Protein phosphatase 1 of Leishmania donovani exhibits conserved catalytic residues and pro-inflammatory response

Abstract

Protein phosphorylation, governed by kinases and phosphatases, plays a pivotal role in enormous cellular signaling pathways. Although PPP family of serine/threonine phosphatases have been involved in multiplication and growth of trypanosomatid parasites, but comprehensive knowledge is still very limited. In the present study, protein phosphatase 1 from Leishmania donovani (LdPP1) was purified to homogeneity and its structural attributes were explored employing CD and fluorescence spectroscopy as well as bioinformatics methods. The CD analysis revealed an appropriate secondary structure with α-helices content outnumbering the β-sheets, whereas intrinsic fluorescence study depicted about the buried positioning of tryptophan residues.
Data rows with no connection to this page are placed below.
(** The subset returned is a selection made of the seed stack and a
    subsequence of the sorted candidates; it fits the pool, its letters are
    counted exactly, and they are no more than the pool holds. *)
Lemma find_best_cover_summary clock words lc timeout :
  nonneg lc ->
  exists l,
    find_best_cover clock words lc timeout
    = Some (seed_list words lc ++ l, sum_len (seed_list words lc ++ l)) /\
    l `sublist_of` sorted_by_len_desc words /\
    fits (seed_list words lc ++ l) lc /\
    sum_len (seed_list words lc ++ l) <= sum_values lc.
Proof.
  intros Hlc. unfold find_best_cover, find_best_cover_run.
  set (ws := sorted_by_len_desc words). set (seed := seed_list words lc).
  set (s1 := greedy_seed ws (initial_state words lc)).
  assert (Hseed : chosen s1 = seed /\ best_subset s1 = seed /\
                  best_used s1 = sum_len seed /\ nonneg (letter_counts s1) /\
                  (forall ch, occurrences ch seed + count_of (letter_counts s1) ch
                              = count_of lc ch) /\
                  sum_len seed + sum_values (letter_counts s1) = sum_values lc).
  { subst s1 seed. rewrite greedy_seed_spec. unfold seed_list. fold ws.
    cbn [letter_counts initial_state].
    destruct (seed_word ws lc) as [w|] eqn:E; simpl.
    - apply seed_word_affordable in E as [_ Ha]. repeat split; try lia.
      + by apply subtract_nonneg.
      + intros ch. rewrite count_of_subtract, count_of_Counter_of. lia.
      + rewrite sum_values_subtract, sum_values_Counter_of. lia.
    - repeat split; try done; intros; lia. }
  destruct Hseed as (Hc & Hb & Hu & Hn & Hocc & Hsum).
  destruct (search_rule clock (PrimFloat.add (clock 0%nat) timeout)
              ws (initial_state words lc)
              (fun idx counts path used =>
                 nonneg counts /\
                 (forall ch, occurrences ch path + count_of counts ch = count_of lc ch) /\
                 used = sum_len path /\
                 used + sum_values counts = sum_values lc /\
                 exists l, path = seed ++ l /\ l `sublist_of` take idx ws)
              (fun u sub _ =>
                 fits sub lc /\ u = sum_len sub /\ u <= sum_values lc /\
                 exists l, sub = seed ++ l /\ l `sublist_of` ws))
    as (s & -> & _ & (Hfit & Hused & Hle & l & Hl & Hsub)).
  - intros idx i counts path used w (Hn' & Ho & -> & Hs & l & -> & Hl) Hi Hw Ha.
    split; [by apply subtract_nonneg|]. split; [|split; [|split]].
    + intros ch. rewrite occurrences_app, count_of_subtract, count_of_Counter_of.
      simpl. specialize (Ho ch). lia.
    + rewrite !sum_len_app. simpl. lia.
    + rewrite sum_values_subtract, sum_values_Counter_of. lia.
    + exists (l ++ [w]). split; [by rewrite app_assoc|].
      rewrite (take_S_r _ _ _ Hw). apply sublist_app; [|done].
      etrans; [exact Hl|]. by apply sublist_take_le.
  - intros idx counts path used u sub h (Hn' & Ho & -> & Hs & l & -> & Hl) _ _.
    split; [|split; [done|split]].
    + intros ch. specialize (Ho ch). specialize (Hn' ch). lia.
    + pose proof (sum_values_nonneg counts Hn'). lia.
    + exists l. split; [done|]. etrans; [exact Hl|]. apply sublist_take.
  - fold s1. rewrite Hc, Hu. repeat split; try done.
    exists []. rewrite app_nil_r. split; [done|apply sublist_nil_l].
  - unfold BestOf. fold s1. rewrite Hb, Hu. repeat split.
    + intros ch. specialize (Hocc ch). specialize (Hn ch). lia.
    + pose proof (sum_values_nonneg _ Hn). lia.
    + exists []. rewrite app_nil_r. split; [done|apply sublist_nil_l].
  - exists l. cbn [mbind option_bind]. rewrite Hused, Hl. repeat split; try done.
    + by rewrite <- Hl.
    + by rewrite <- Hl, <- Hused.
Qed.

(** ** Exhaustive search finds the best selection that contains the seed *)

Lemma pop_best_used (s t : state) : pop s = Some t -> best_used t = best_used s.
Proof. unfold pop. destruct (chosen s); [done|]. by intros [= <-]. Qed.

Lemma fits_cons (w : string) (l : list string) (counts : gmap ascii Z) :
  fits (w :: l) counts ->
  buildable w counts /\ fits l (subtract counts (Counter_of w)).
Proof.
  intros H. split.
  - intros ch _. specialize (H ch). simpl in H.
    pose proof (occurrences_nonneg ch l). lia.
  - intros ch. rewrite count_of_subtract, count_of_Counter_of.
    specialize (H ch). simpl in H. lia.
Qed.

Section Exhaustive.

Variable clock : nat -> float.
Variable deadline : float.
Variable words : list string.
Variable rem_len : list Z.
Hypothesis Htable : is_rem_len words rem_len.

(** The best value only grows along a [dfs] call. *)
Lemma dfs_best_mono m idx counts used s s' :
  (idx + m = length words)%nat ->
  dfs clock deadline words rem_len m idx counts used s = Some s' ->
  best_used s <= best_used s'.
Proof.
  intros Hm Hs. destruct Htable as [Hlen _].
  destruct (dfs_rule clock deadline words rem_len Hlen
              (fun _ _ _ _ => True) (fun u _ _ => best_used s <= u))
    with (m := m) (idx := idx) (counts := counts) (used := used) (s := s)
    as (s'' & E & _ & HB); try done.
  - intros. lia.
  - unfold BestOf. lia.
  - rewrite E in Hs. by injection Hs as <-.
Qed.

Lemma try_word_best_mono k' i counts used t t' :
  (S i + k' = length words)%nat ->
  try_word words (dfs clock deadline words rem_len k') counts used i t = Some t' ->
  best_used t <= best_used t'.
Proof.
  intros Hk. unfold try_word. intros H.
  apply bind_Some in H as (w & Ew & H).
  destruct (sum_values counts <? len w); [by injection H as <-|].
  destruct (affordable_keys (Counter_of w) counts); [|by injection H as <-].
  apply bind_Some in H as (s2 & E2 & Hp).
  apply dfs_best_mono in E2; [|done]. apply pop_best_used in Hp.
  simpl in E2. lia.
Qed.

Lemma for_range_best_mono counts used :
  forall k i t t',
    (i + k = length words)%nat ->
    for_range (fun k' => try_word words (dfs clock deadline words rem_len k') counts used)
              k i t = Some t' ->
    best_used t <= best_used t'.
Proof.
  induction k as [|k IH]; intros i t t' Hk H.
  - simpl in H. injection H as <-. lia.
  - simpl in H. apply bind_Some in H as (t1 & E1 & H).
    apply try_word_best_mono in E1; [|lia].
    apply IH in H; [|lia]. lia.
Qed.

Hypothesis Hnever : forall k, PrimFloat.ltb deadline (clock k) = false.

(** With no deadline in the way, a [dfs] frame leaves in [best] at least
    what any selection of the remaining candidates that fits its pool
    would add to the letters already used. *)
Lemma dfs_exhaustive :
  forall m idx counts used s s',
    (idx + m = length words)%nat -> nonneg counts ->
    dfs clock deadline words rem_len m idx counts used s = Some s' ->
    forall l, l `sublist_of` drop idx words -> fits l counts ->
              used + sum_len l <= best_used s'.
Proof.
  induction m as [m IH] using lt_wf_ind.
  intros idx counts used s s' Hm Hn Hs l Hl Hfit.
  rewrite dfs_unfold in Hs. unfold time_time in Hs. rewrite Hnever in Hs.
  destruct Htable as [Hlen Htab]. rewrite (Htab idx) in Hs by lia.
  cbn [mbind option_bind] in Hs.
  destruct (used + sum_len (drop idx words) <=? best_used (tick s)) eqn:Eprune.
  { injection Hs as <-. apply Z.leb_le in Eprune.
    pose proof (sublist_sum_len _ _ Hl). lia. }
  set (s1 := if best_used (tick s) <? used then _ else _) in Hs.
  assert (H1 : used <= best_used s1).
  { subst s1. destruct (best_used (tick s) <? used) eqn:E; simpl; [lia|].
    apply Z.ltb_ge in E. simpl in E. lia. }
  clearbody s1. clear Eprune.
  assert (Loop : forall k i t t',
    (i + k = length words)%nat -> (k <= m)%nat -> used <= best_used t ->
    for_range (fun k' => try_word words (dfs clock deadline words rem_len k') counts used)
              k i t = Some t' ->
    forall l, l `sublist_of` drop i words -> fits l counts ->
              used + sum_len l <= best_used t').
  { clear s s' s1 Hs H1 l Hl Hfit idx Hm.
    induction k as [|k IHk]; intros i t t' Hik Hkm Ht Hrun l Hl Hfit.
    - simpl in Hrun. injection Hrun as <-.
      rewrite drop_ge in Hl by lia. apply sublist_nil_r in Hl as ->. simpl. lia.
    - simpl in Hrun. apply bind_Some in Hrun as (t1 & E1 & Hrun).
      assert (Hmono1 : best_used t <= best_used t1).
      { eapply try_word_best_mono; [|exact E1]. lia. }
      destruct (words !! i) as [w|] eqn:Ew; [|apply lookup_ge_None in Ew; lia].
      rewrite (drop_S _ _ _ Ew) in Hl. apply sublist_cons_r in Hl as [Hl|(l' & -> & Hl)].
      + apply (IHk (S i) t1 t'); [lia|lia|lia|done|done|done].
      + apply fits_cons in Hfit as [Hb Hfit'].
        apply affordable_keys_buildable in Hb.
        unfold try_word in E1. rewrite Ew in E1. cbn [mbind option_bind] in E1.
        destruct (sum_values counts <? len w) eqn:Epre.
        { apply Z.ltb_lt in Epre. by rewrite (length_check_sound w counts Hn Epre) in Hb. }
        rewrite Hb in E1. apply bind_Some in E1 as (s2 & E2 & Hp).
        apply (IH k ltac:(lia)) with (l := l') in E2;
          [|lia|by apply subtract_nonneg|done|done].
        apply pop_best_used in Hp.
        apply for_range_best_mono in Hrun; [|lia].
        simpl. lia. }
  by apply (Loop m idx s1 s').
Qed.

End Exhaustive.

(** The state the seed loop hands to the search, for a pool without
    negative counts. *)
Lemma seeded_state_facts (words : list string) (lc : gmap ascii Z) :
  nonneg lc ->
  let s1 := greedy_seed (sorted_by_len_desc words) (initial_state words lc) in
  chosen s1 = seed_list words lc /\
  best_used s1 = sum_len (seed_list words lc) /\
  nonneg (letter_counts s1) /\
  forall ch, count_of (letter_counts s1) ch
             = count_of lc ch - occurrences ch (seed_list words lc).
Proof.
  intros Hlc s1. subst s1. rewrite greedy_seed_spec. unfold seed_list.
  cbn [letter_counts initial_state].
  destruct (seed_word _ lc) as [w|] eqn:E; simpl.
  - apply seed_word_affordable in E as [_ Ha]. repeat split; try lia.
    + by apply subtract_nonneg.
    + intros ch. rewrite count_of_subtract, count_of_Counter_of. lia.
  - repeat split; try done. intros ch. lia.
Qed.

(** X6 (only candidates are returned): the subset returned consists of the
    seed stack followed by a subsequence of the candidates sorted by
    descending length; in particular every returned word is one of the
    candidates the caller passed. *)
Theorem find_best_cover_returns_candidates clock words lc timeout :
  exists subset used,
    find_best_cover clock words lc timeout = Some (subset, used) /\
    (exists l, subset = seed_list words lc ++ l /\
               l `sublist_of` sorted_by_len_desc words) /\
    forall w, w ∈ subset -> w ∈ words.
Proof.
  destruct (find_best_cover_shape clock words lc timeout) as (l & used & Hr & Hl).
  exists (seed_list words lc ++ l), used. split; [done|]. split; [by exists l|].
  intros w Hw. apply elem_of_app in Hw as [Hw|Hw].
  - by apply seed_list_elem_of in Hw.
  - apply elem_of_sorted_by_len_desc. by eapply elem_of_sublist.
Qed.

(** X7 (letters used are bounded by the pool): for a pool without negative
    counts, the number of letters [find_best_cover] reports lies between 0
    and the number of letters in the pool. *)
Theorem find_best_cover_used_bounds clock words lc timeout :
  nonnegb lc = true ->
  exists subset used,
    find_best_cover clock words lc timeout = Some (subset, used) /\
    0 <= used <= sum_values lc.
Proof.
  intros Hlc. apply nonnegb_spec in Hlc.
  destruct (find_best_cover_summary clock words lc timeout Hlc)
    as (l & Hr & _ & _ & Hle).
  eexists _, _. split; [exact Hr|]. split; [apply sum_len_nonneg|done].
Qed.

Lemma find_best_cover_used_bounds_witness :
  exists subset used,
    find_best_cover ticking_clock ["AT"; "CAT"; "TA"]%string (Counter_of "CATTA") 15%float
    = Some (subset, used) /\
    0 <= used <= sum_values (Counter_of "CATTA").
Proof.
  apply (find_best_cover_used_bounds ticking_clock ["AT"; "CAT"; "TA"]%string
           (Counter_of "CATTA") 15%float).
  reflexivity.
Defined.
The three-dimensional structure of LdPP1, determined by homology modeling, displayed all the characteristic features including similar position of metal as well as inhibitor binding site corresponding to the known PP1 structures. Furthermore, ELISA and qRT-PCR results showed that LdPP1 elicit the pro-inflammatory cytokines TNF-α and IL-6 at translated and transcriptional levels in THP1 macrophages. Subsequently, immune effector molecule nitric oxide and transcription factor NF-κB production was also found to be increased upon LdPP1 stimulation. Altogether, this is the first report on PPP phosphatase of trypanosomatid parasite that represents the structural highlights along with protein-mediated immunomodulation in human macrophages.